As I grabbed the handle, my right thumb settled naturally into a slight bend in the branch--it fit perfectly--and I felt an instant connection to the creator of the basket who had selected this crooked branch; noticed how perfectly it fit the hand, trimmed it, and attached it to the basket.

It was an odd feeling to hold the handle and instantly feel a connection to someone.  Who was it?  A man?  A woman? Probably a man, I decided with a strong hand.  But do men usually weave baskets?  What country?  China?  Mexico?  South America?  From some kind of factory or a more primitive place of production?

All kinds of images floated through my mind--idyllic scenes of China with rows of Asian workers, even children making baskets, working quietly but quickly.  Very romantic, I thought, but not realistic.  The one true thought remained:  someone had put thought and pride into the creation of this work.  I purchased the basket, reluctant to let go of the handle.  

Back at home I thought about workers in far away places and decided to check the labels of some of the clothes in my closet.  The labels read:  knitted in Mongolia, finished in China; Made in Jordan; Kenya: Guatemala; Mexico; Taiwan; Israel; USA (a few); India; Macau; Hong Kong; Turkey; and Honduras--a veritable United Nations right here in my closet.  But despite the fact that I could imagine and appreciate the work and workers of my clothes (if I thought about it), none had that instant connection that I had to the creator of the basket, a hand shake of a sort, through time, space, and distance.

Have any of you bloggers bought or received something from a far-away place and felt a special connection?


  1. This was such a lovely post! I loved the final line ''a hand shake of a sort, through time, space, and distance." It's such a wonderful thought.

    I have had some penpals over the years and one sent me some collages she had made of the cherry blossom tress in her hometown in Japan. It felt so special to recieve something handmade and so connected to her culture, I still have those pictures up on my walls :)

    It's very nice to meet you!

    Nikki – inspire nordic

    1. Great to meet you as well. Thanks for reading this.

  2. Hi there! New follower here. :)

    That's really neat! To be honest, I haven't really thought about where my belongings came from, but now I'll be on the lookout. I have a special appreciation for Asian cultures in particular, so I'd love to find something handmade from out east.

  3. Hi Shelly: Am hopping over to both these blogs and finding this whole experience much fun. I wonder what those factories in China really look like?

  4. I love baskets! And yours sounds so special. Good writing!

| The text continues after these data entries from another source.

(** * track_squishmallows.py: a shallow embedding and its properties

    The script scrapes one search page, keeps the listings of the small
    sizes, compares their prices with the snapshot saved by the previous
    run, mails the differences and overwrites the snapshot.

    Python values are modelled as follows.
    - [str] is [string] (8-bit characters); [x in text] on strings is
      [str_in], [text[:80]] is [slice_to 80].
    - [float] is the primitive binary64 type [float]; [a != b] on floats
      is the negation of IEEE equality, [py_ne].
    - [dict] with string keys is [gmap string _], [set] is [gset string].
    - [None]-or-value is [option]; a [bs4] tag is always truthy, so
      [if el:] on the result of [select_one]/[find] is a test for [Some].
    - the file system, the SMTP server and the HTTP server are a [world]
      and an [external] record; exceptions are the [Raise] result, in the
      loop of [scrape_items] as in the run. *)

From Stdlib Require Import ZArith NArith Floats Ascii String.
From stdpp Require Import gmap strings list fin_maps pretty.

(** ** Strings *)

Module Str.

(** [is_prefix p s]: [s.startswith(p)]. *)
Fixpoint is_prefix (p s : string) : bool :=
  match p, s with
  | EmptyString, _ => true
  | String a p', String b s' => if decide (a = b) then is_prefix p' s' else false
  | String _ _, EmptyString => false
  end.

(** [str_in needle hay]: Python's [needle in hay] on strings, substring
    containment, scanning the positions of [hay] from the left. *)
Fixpoint str_in (needle hay : string) : bool :=
  is_prefix needle hay ||
  match hay with
  | EmptyString => false
  | String _ hay' => str_in needle hay'
  end.

(** [slice_to n s]: [s[:n]]. *)
Fixpoint slice_to (n : nat) (s : string) : string :=
  match n, s with
  | S n', String c s' => String c (slice_to n' s')
  | _, _ => EmptyString
  end.

(** [join sep parts]: [sep.join(parts)]. *)
Fixpoint join (sep : string) (parts : list string) : string :=
  match parts with
  | [] => ""
  | [p] => p
  | p :: ps => p +:+ sep +:+ join sep ps
  end.
(** * FOAM: spectroscopic and binary-companion constraints on a model grid

    A shallow embedding of [foam/additional_constraints.py]
    ([spectro_constraint], [get_age], [enforce_binary_constraints]).

    Numbers are IEEE binary64 values, the kernel's [float]: [+ - *], [abs]
    and the comparisons are the IEEE ones.  Two operators of the source
    depend on the kind of scalar a row of [df_Theo] hands out, which the
    dtype of the row decides: for a Python float, [/] raises on a zero
    divisor and [round] is the built-in; for a numpy float64, [/] is the
    IEEE quotient and [round] is [np.round].  The development is parametric
    in that kind ([cells]) and in [np.log10], which is libm's.  [int] is
    Python's, [isclose] numpy's, [unique] pandas'.  Exceptions are values of
    [exn], carried by the [result] monad.  A DataFrame is the list of its
    rows in storage order, each row with its index label, an int64.
    [nsigma] is the float the caller's number is promoted to in
    [nsigma*err]. *)

From Stdlib Require Import ZArith List Bool Lia Floats Permutation String.
Import ListNotations.

Set Warnings "-inexact-float".

Local Open Scope Z_scope.

(** ** The Python runtime the module relies on *)

Module Py.

Inductive exn : Set :=
| TypeError | ValueError | OverflowError | ZeroDivisionError
| KeyError | NameError | SystemExit.

Inductive result (A : Type) : Type :=
| OK (a : A)
| Raise (e : exn).
Arguments OK {A} a.
Arguments Raise {A} e.

Definition bind {A B} (c : result A) (k : A -> result B) : result B :=
  match c with
  | OK a => k a
  | Raise e => Raise e
  end.

(** [x > y] on floats. *)
Definition gtb (x y : float) : bool := (y <? x)%float.

(** [x / y] on Python floats. *)
Definition truediv (x y : float) : result float :=
  if (y =? 0)%float then Raise ZeroDivisionError else OK (x / y)%float.

(** Nearest integer to [n / d], ties to even ([0 <= n], [0 < d]). *)
Definition round_half_even (n d : Z) : Z :=
  let q := n / d in
  match 2 * (n mod d) ?= d with
  | Lt => q
  | Gt => q + 1
  | Eq => if Z.even q then q else q + 1
  end.

(** The binary64 value nearest to [(-1)^s * n / d]: the correctly rounded
    quotient of the two integers. *)
Definition nearest_float (s : bool) (n d : positive) : float :=
  SF2Prim (SFdiv prec emax (S754_finite s n 0) (S754_finite false d 0)).

(** [round(x, ndigits)] for a float [x] and [0 <= ndigits]: the exact value
    of [x] is rounded to [ndigits] decimals, ties to even, and the decimal
    obtained is read back as a float; zeros, infinities and NaN are
    returned unchanged. *)
Definition round (x : float) (ndigits : Z) : float :=
  match Prim2SF x with
  | S754_finite s m e =>
      let p := 10 ^ ndigits in
      let n := if 0 <=? e then Z.pos m * 2 ^ e * p
               else round_half_even (Z.pos m * p) (2 ^ (- e)) in
      match n with
      | Z.pos k => nearest_float s k (Z.to_pos p)
      | _ => if s then neg_zero else zero
      end
  | _ => x
  end.

(** [int(x)] for a float: truncation toward zero. *)
Definition int (x : float) : result Z :=
  match Prim2SF x with
  | S754_zero _ => OK 0
  | S754_finite s m e =>
      let a := if 0 <=? e then Z.pos m * 2 ^ e else Z.pos m / 2 ^ (- e) in
      OK (if s then - a else a)
  | S754_infinity _ => Raise OverflowError
  | S754_nan => Raise ValueError
  end.

(** The float an integer is promoted to when it meets a float64 column in
    a comparison. *)
Definition float_of_int (n : Z) : float :=
  SF2Prim (binary_normalize prec emax n 0 false).

(** [max(xs)] and [min(xs)]: the first extremal item, by [>] and [<]. *)
Definition max (xs : list float) : result float :=
  match xs with
  | [] => Raise ValueError
  | x :: rest => OK (fold_left (fun m y => if gtb y m then y else m) rest x)
  end.

Definition min (xs : list float) : result float :=
  match xs with
  | [] => Raise ValueError
  | x :: rest => OK (fold_left (fun m y => if (y <? m)%float then y else m) rest x)
  end.

End Py.

Import Py.

Declare Scope py_scope.
Notation "x <- c ;; k" := (Py.bind c (fun x => k))
  (at level 61, c at next level, right associativity) : py_scope.
Notation "' pat <- c ;; k" := (Py.bind c (fun x => match x with pat => k end))
  (at level 61, pat pattern, c at next level, right associativity) : py_scope.
Local Open Scope py_scope.

(** ** numpy and pandas *)

Module Np.

(** [np.isclose(a, b)] with the default [rtol=1e-05], [atol=1e-08]. *)
Definition isclose (a b : float) : bool :=
  if is_finite a && is_finite b
  then (abs (a - b) <=? 1e-08 + 1e-05 * abs b)%float
  else (a =? b)%float.

(** [np.rint(x)]: the nearest integer, ties to even, as a float. *)
Definition rint (x : float) : float :=
  match Prim2SF x with
  | S754_finite s m e =>
      if 0 <=? e then x
      else
        match Py.round_half_even (Z.pos m) (2 ^ (- e)) with
        | Z.pos k => Py.nearest_float s k 1
        | _ => if s then neg_zero else zero
        end
  | _ => x
  end.

(** [np.round(x, decimals)] for [0 < decimals <= 22]: scale by the power of
    ten, round to the nearest integer, scale back. *)
Definition round (x : float) (decimals : Z) : float :=
  let f := Py.float_of_int (10 ^ decimals) in
  (rint (x * f) / f)%float.

End Np.

Module Pd.

(** Two floats are the same key of a hash table. *)
Definition same_key (x y : float) : bool :=
  (x =? y)%float || (is_nan x && is_nan y).
(** One turn of the bulk loop returns, or the decoding of its image ends
    it; the request has been sent in both cases. *)
Lemma bulk_step_cases total i it s :
  (exists s' ev,
     bulk_step svc true total i it s = (Return tt, s')
     /\ is_result ev = true
     /\ shown s' = shown s ++ [st_spinner image (i + 1) total (name it); ev;
                               st_progress image (i + 1) total;
                               time_sleep image 1]
     /\ sent s' = sent s ++ [request_of it])
  \/ (exists e s',
        bulk_step svc true total i it s = (Raise e, s')
        /\ raised_by_load svc e
        /\ shown s' = shown s ++ [st_spinner image (i + 1) total (name it)]
        /\ sent s' = sent s ++ [request_of it]).
Proof.
  destruct (generate_food_image_outcome (name it) (description it)
              {| outside := outside s;
                 shown := shown s ++ [st_spinner image (i + 1) total (name it)];
                 sent := sent s |})
    as [(url & data & w1 & content & w2 & img & w3 & _ & _ & _ & E)
       |(e & w & E)]; cbn [shown outside sent] in E.
  - destruct (Image_load _ _ _ svc img w3) as [[e|[]] w4] eqn:EL.
    + right. exists e. eexists. split.
      * unfold bulk_step, bind. unfold show at 1. rewrite E.
        unfold draw_image, bind, call. cbn [shown outside sent].
        rewrite EL. reflexivity.
      * split; [now exists img, w3, w4|]. cbn. auto.
    + left. eexists.
      exists (st_image image img (lit "Generated: " ++ name it) 300). split.
      * unfold bulk_step, bind. unfold show at 1. rewrite E.
        unfold draw_image, bind, call. cbn [shown outside sent].
        rewrite EL. reflexivity.
      * split; [reflexivity|]. cbn. now rewrite <- !app_assoc.
  - left. eexists. exists (st_error (error_message (name it) e)). split.
    + unfold bulk_step, bind. unfold show at 1. rewrite E. reflexivity.
    + split; [reflexivity|]. cbn. now rewrite <- !app_assoc.
Qed.
(** [republish_fresh_serial] on the store two publishes leave. *)
Lemma republish_fresh_serial_witness :
  "2" = Sprintf_d 2 /\ "2" <> "0" /\
  (forall key v, key <> idKey ->
     serve_all
       [({| disk := host []; admin := quiet_admin |}, ReqPublish "vol-a" "host-1");
        ({| disk := host []; admin := quiet_admin |}, ReqPublish "vol-b" "host-1")] ∅
       !! key = Some v -> v <> "2").
Proof.
  destruct (serve_all_store_ok
              [({| disk := host []; admin := quiet_admin |}, ReqPublish "vol-a" "host-1");
               ({| disk := host []; admin := quiet_admin |}, ReqPublish "vol-b" "host-1")]
              ∅ 0 store_ok_empty) as (n' & Hn' & Hok).
  { vm_compute. discriminate. }
  { repeat constructor; cbn; try discriminate; intros h; reflexivity. }
  assert (n' = 2%Z) as ->.
  { destruct Hok as (_ & [[Hk _]|Hk] & _); vm_compute in Hk; [discriminate Hk|].
    injection Hk as Hk.
    assert (Sprintf_d n' = Sprintf_d 2) as E by (symmetry; exact Hk).
    cbn [length] in Hn'.
    apply Sprintf_d_inj in E; [exact E|unfold MaxInt; lia|unfold MaxInt; lia]. }
  apply (republish_fresh_serial (host []) _ 2 "vol-a" "host-1" "0" "2" None Hok).
  - vm_compute. reflexivity.
  - discriminate.
  - intros h. reflexivity.
  - vm_compute. reflexivity.
  - vm_compute. repeat (apply elem_of_cons; first [left; reflexivity | right]).
Defined.

(** *** The volume whose binding key is the counter key *)

Lemma NextID_reads env store :
  etcd_fault env [] = None ->
  fst (NextID env (fresh store)) =
  Done (match store !! idKey with Some v => v | None => "0" end).
Proof.
  intros H0. run_go. unfold fresh. cbn [kv trace status body logged app].
  rewrite H0. destruct (store !! idKey); rewrite ?Count_nil, ?Count_cons; reflexivity.
Qed.

(** X17. The binding key of the volume named "id" is the counter key.
    Publishing that volume on a store without counter (etcd answering,
    the backend attach accepted) binds it to "0" by overwriting the
    counter that [NextID] had just set to "1"; the counter then reads
    "0", and the next [NextID] returns "0" again, the serial already
    bound. *)
Theorem volume_id_resets_counter (env env' : Env) (store : gmap string string)
    (node : string) :
  etcd_up env -> store !! idKey = None ->
  monitor env [] node (drive_add_cmd "id") = None ->
  etcd_fault env' [] = None ->
  let r := publish "id" node env (fresh store) in
  bindKey "id" = idKey /\
  kv (snd r) !! bindKey "id" = Some "0" /\
  fst (NextID env' (fresh (kv (snd r)))) = Done "0".
Proof.
  intros Hup Hk Hm Hf. cbv zeta. split; [reflexivity|].
  rewrite (NextID_reads _ _ Hf), (publish_store_up _ _ _ _ Hup), Hm.
  change (bindKey "id") with idKey. rewrite Hk, lookup_insert_eq. auto.
Qed.
(** X6. A negative [noise_scale] is accepted by the constructor, but
    [observation] then fails with [ValueError] (raised by the normal
    sampler), and so do a step and a reset once the wrapped environment
    has returned. *)
Theorem noisy_observation_negative_scale_fails self :
  NoisyObservationWrapper.noise_scale self < 0 ->
  (forall (w : World),
     NoisyObservationWrapper.__init__
       (NoisyObservationWrapper.env self)
       (NoisyObservationWrapper.noise_scale self) w = Ok (self, w))
  /\ (forall (obs : Obs) (w : World),
        NoisyObservationWrapper.observation self obs w = Raise ValueError)
  /\ (forall (action : Action) (w w1 : World) env' (tr : Transition),
        env_step (NoisyObservationWrapper.env self) action w
        = Ok ((env', tr), w1) ->
        NoisyObservationWrapper.step self action w = Raise ValueError)
  /\ (forall (w w1 : World) env' oi,
        env_reset (NoisyObservationWrapper.env self) w = Ok ((env', oi), w1) ->
        NoisyObservationWrapper.reset self w = Raise ValueError).
Proof.
  intros Hneg.
  assert (Hobs : forall (obs : Obs) (w : World),
             NoisyObservationWrapper.observation self obs w
             = Raise ValueError).
  { intros obs w.
    unfold NoisyObservationWrapper.observation, np_random_normal.
    apply Qltb_true in Hneg. rewrite Hneg. reflexivity. }
  split; [| split; [exact Hobs | split]].
  - intros w. destruct self. reflexivity.
  - intros action w w1 env' tr Hinner.
    unfold NoisyObservationWrapper.step, bind at 1. rewrite Hinner.
    cbv beta iota. unfold bind at 1. rewrite Hobs. reflexivity.
  - intros w w1 env' oi Hinner.
    unfold NoisyObservationWrapper.reset, bind at 1. rewrite Hinner.
    cbv beta iota. unfold bind at 1. rewrite Hobs. reflexivity.
Qed.
End NoisyObservation.

Lemma noisy_observation_zero_scale_is_identity_witness :
  exists (obs' : Obs) (w' : World),
    NoisyObservationWrapper.observation
      (NoisyObservationWrapper.mk (EchoEnv.mk []) 0) [3; - (1 # 2)]
      const_world = Ok (obs', w')
    /\ Forall2 Qeq obs' [3; - (1 # 2)].
Proof.
  apply (proj1 (noisy_observation_zero_scale_is_identity
                  (HE := EchoEnv.gym_env)
                  (NoisyObservationWrapper.mk (EchoEnv.mk []) 0)
                  ltac:(reflexivity))).
Defined.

  5. I love baskets. I don't know if you're familiar with the Longaberger company. They make wonderful baskets right here on American soil, in Ohio. They're sold through consultants who do home parties. I did that for nine years and have 134 baskets. Each one is signed by the artist who made it. I absolutely ADORE your treasure. Thanks for sharing it with us.
    Tina @ Life is Good
    Co-Host of the April A to Z Challenge
    Twitter: @AprilA2Z #atozchallenge

  6. I am Tina because of a friend from St. Louis. She brought me a bright red Longaberger pasta bowl. They make pottery too. Your collection must be awesome. Thanks for stopping by; I know you are busy.

  7. great post! I felt this connection with my antique engagement ring. It represented someone else's love, and now it represents mine. I did not feel the connection so much to the jeweler who made the ring, more to the previous owner.

    nice writing for the letter "B".


  8. I have a small wooden jewelry box that belonged to my grandma's grandma, who lived her whole life near Antwerp, Belgium. It's nothing fancy to look at, but I often wonder who made it. Was it a one-of-a-kind item made specially for my great-great-grandmother, or was it bought in a shop from among a dozen identical jewelry boxes? Did my great-great-grandfather buy it for her, or was it a gift from her parents, or maybe did she buy it herself? So many questions from one small item!

    Have you read Anne Proulx's Accordion Crimes? It's about immigrants in America, as shown through their interactions with an accordion that gets passed along. It kinda fits with your basket origin thoughts.

    1. Have not read this book, but am writing it down now. You are a special person to go back to my older posts and comment. I appreciate it. I am still struggling with themes and what to write.